AI is building apps for regular people now
A writer at The Verge sent Gemini a prompt about her garden and came back five minutes later to find a working app in her browser window. There was also a bug. The error said, "Channel is unrecoverably broken and will be disposed!" She clicked a button. In 233 seconds Gemini reported it was done, using words like "blockages" and "race conditions." She didn't understand either one. But the app worked.
This is the new wave of "vibecoding" — building functional apps with plain English prompts instead of lines of code. The tool catches its own mistakes and asks you to approve fixes. You don't need to know how it works, just what you want it to do. The writer says this was her second or third attempt. That's the thing about AI tools: they're good enough now that you can iterate fast enough to get close, even if you're not a developer.
For working families, this is quietly important.
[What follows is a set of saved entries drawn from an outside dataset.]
(* ===== verification/Timers.v ===== *)
(** * Timers (transport/src/TimeoutEventManager.cc, TimeoutEventComparator.cc, Utils.cc,
      BinarySemaphore.cc, events/framework_events/TimeoutEvent.cc)

    The manager's thread takes the timeout event with the earliest deadline off its
    queue and waits for it on a binary semaphore, which every new timeout event and
    every cancellation posts; when the wait ends by a post the event goes back to
    the queue. A post is two steps, the first of which takes the semaphore to 0. Only the
    dispatcher's thread enqueues and cancels. A state is what
    both threads see, [step] is one step of either thread, of the clock, or a
    signal that interrupts the wait; a history is any interleaving of them. *)
From stdpp Require Import gmap sorting.
From S2P Require Import Prelude.
From S2P Require Queues.

(** ** Deadlines *)


Record timespec := { tv_sec : Z; tv_nsec : Z }.
Definition LONG_MAX : Z := 2 ^ 63 - 1.

(** A sum of two [long]s. *)
Definition add_long (a b : Z) : outcome Z := if a + b <=? LONG_MAX then Done (a + b) else Fault SignedOverflow.

(** The loop that carries whole seconds over. *)
Fixpoint carry_seconds (fuel : nat) (ts : timespec) : outcome timespec :=
  match fuel with
  | O => Done ts
  | S fuel =>
      if NANOSECONDS_IN_SECONDS <=? tv_nsec ts
      then sec ← add_long (tv_sec ts) 1; carry_seconds fuel {| tv_sec := sec; tv_nsec := tv_nsec ts - NANOSECONDS_IN_SECONDS |}
      else Done ts
  end.

(** [clock] is what [clock_gettime] stored. Each round takes a second off [tv_nsec]. *)
Definition get_timespec_future_time (seconds nanoseconds : Z) (clock : timespec) : outcome timespec :=
  _ ← assert (0 <=? seconds);
  _ ← assert (0 <=? nanoseconds);
  nsec ← add_long (tv_nsec clock) nanoseconds;
  sec ← add_long (tv_sec clock) seconds;
  carry_seconds (Z.to_nat (nsec / NANOSECONDS_IN_SECONDS)) {| tv_sec := sec; tv_nsec := nsec |}.

(** A time as the operating system wants it, in nanoseconds. *)
Definition valid_time (ts : timespec) : Prop := 0 ≤ tv_nsec ts < NANOSECONDS_IN_SECONDS.
Definition in_nanoseconds (ts : timespec) : Z := tv_sec ts * NANOSECONDS_IN_SECONDS + tv_nsec ts.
The cousin who runs a side business, the auntie organizing her neighborhood's Facebook group, the parent juggling schedules — they've been waiting for tools that don't require a CS degree or a budget for a dev. When you can describe what you need in your own words and get something working, the barrier to entry drops. The app might not be perfect, but it's yours.
Why this matters for us: AI is becoming a tool that regular people can use to solve real problems without needing to learn how it works — and that means the next generation of apps will be built by us, not just for us.
“You don't need to understand blockages or race conditions to get an app that works.”